SOURCE DATA >>
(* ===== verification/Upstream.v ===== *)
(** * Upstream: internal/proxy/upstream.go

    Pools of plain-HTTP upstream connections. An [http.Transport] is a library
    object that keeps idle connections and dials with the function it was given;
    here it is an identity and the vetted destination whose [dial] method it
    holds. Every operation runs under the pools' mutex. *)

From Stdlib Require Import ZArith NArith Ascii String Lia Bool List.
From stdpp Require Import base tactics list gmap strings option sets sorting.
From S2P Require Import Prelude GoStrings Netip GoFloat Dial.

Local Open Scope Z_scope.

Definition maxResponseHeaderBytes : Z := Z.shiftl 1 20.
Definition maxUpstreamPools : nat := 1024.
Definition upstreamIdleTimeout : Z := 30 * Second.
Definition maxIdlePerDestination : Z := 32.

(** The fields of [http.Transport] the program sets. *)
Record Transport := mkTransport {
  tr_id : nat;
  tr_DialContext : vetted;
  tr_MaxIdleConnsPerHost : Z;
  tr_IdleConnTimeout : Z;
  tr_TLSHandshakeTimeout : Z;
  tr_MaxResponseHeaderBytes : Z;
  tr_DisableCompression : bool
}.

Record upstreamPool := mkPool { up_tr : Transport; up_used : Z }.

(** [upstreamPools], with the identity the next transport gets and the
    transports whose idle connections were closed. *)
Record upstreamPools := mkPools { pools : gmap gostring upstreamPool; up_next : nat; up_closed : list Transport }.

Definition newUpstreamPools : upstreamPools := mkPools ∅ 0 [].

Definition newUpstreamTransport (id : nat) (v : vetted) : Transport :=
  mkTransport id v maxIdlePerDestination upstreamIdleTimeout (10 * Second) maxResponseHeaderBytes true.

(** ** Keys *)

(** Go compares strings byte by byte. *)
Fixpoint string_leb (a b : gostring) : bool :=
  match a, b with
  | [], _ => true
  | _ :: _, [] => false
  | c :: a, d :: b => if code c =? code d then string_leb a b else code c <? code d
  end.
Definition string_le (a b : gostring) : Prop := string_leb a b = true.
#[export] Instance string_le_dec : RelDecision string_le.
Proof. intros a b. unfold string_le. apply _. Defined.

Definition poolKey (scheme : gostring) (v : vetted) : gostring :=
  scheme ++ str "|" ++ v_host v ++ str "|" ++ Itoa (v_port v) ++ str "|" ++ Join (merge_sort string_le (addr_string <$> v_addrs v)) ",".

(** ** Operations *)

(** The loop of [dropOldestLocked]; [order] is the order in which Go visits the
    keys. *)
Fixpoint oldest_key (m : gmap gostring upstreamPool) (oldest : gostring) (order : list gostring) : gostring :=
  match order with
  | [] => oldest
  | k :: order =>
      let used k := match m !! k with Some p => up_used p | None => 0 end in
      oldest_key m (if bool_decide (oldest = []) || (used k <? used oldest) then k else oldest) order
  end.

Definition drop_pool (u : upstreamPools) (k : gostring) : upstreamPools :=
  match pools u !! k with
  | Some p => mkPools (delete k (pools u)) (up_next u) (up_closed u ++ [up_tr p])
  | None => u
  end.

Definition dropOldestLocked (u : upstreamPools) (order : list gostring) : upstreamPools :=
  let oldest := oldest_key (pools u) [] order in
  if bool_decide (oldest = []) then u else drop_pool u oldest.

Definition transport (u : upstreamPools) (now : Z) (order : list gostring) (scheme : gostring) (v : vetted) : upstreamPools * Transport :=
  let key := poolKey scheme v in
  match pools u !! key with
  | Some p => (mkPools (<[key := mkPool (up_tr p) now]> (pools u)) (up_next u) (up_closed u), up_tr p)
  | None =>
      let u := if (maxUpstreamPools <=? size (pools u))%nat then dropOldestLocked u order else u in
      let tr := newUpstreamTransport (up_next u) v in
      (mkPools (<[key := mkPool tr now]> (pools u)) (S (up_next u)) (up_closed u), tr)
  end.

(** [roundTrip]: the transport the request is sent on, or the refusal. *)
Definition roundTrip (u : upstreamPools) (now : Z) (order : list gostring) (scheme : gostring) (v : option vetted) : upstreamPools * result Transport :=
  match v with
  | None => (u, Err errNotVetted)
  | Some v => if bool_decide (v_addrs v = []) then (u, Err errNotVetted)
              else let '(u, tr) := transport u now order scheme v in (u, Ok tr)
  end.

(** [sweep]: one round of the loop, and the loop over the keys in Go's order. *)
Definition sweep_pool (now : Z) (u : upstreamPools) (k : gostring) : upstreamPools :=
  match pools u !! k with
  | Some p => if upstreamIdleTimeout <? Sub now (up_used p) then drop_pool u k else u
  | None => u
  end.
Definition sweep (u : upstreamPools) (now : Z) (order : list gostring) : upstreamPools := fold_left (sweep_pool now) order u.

AIM OF THE EXERCISE >> Tally, in the data above, the lines where the word "identity" occurs, and give the figure alone.

ANSWER SPACE >> 2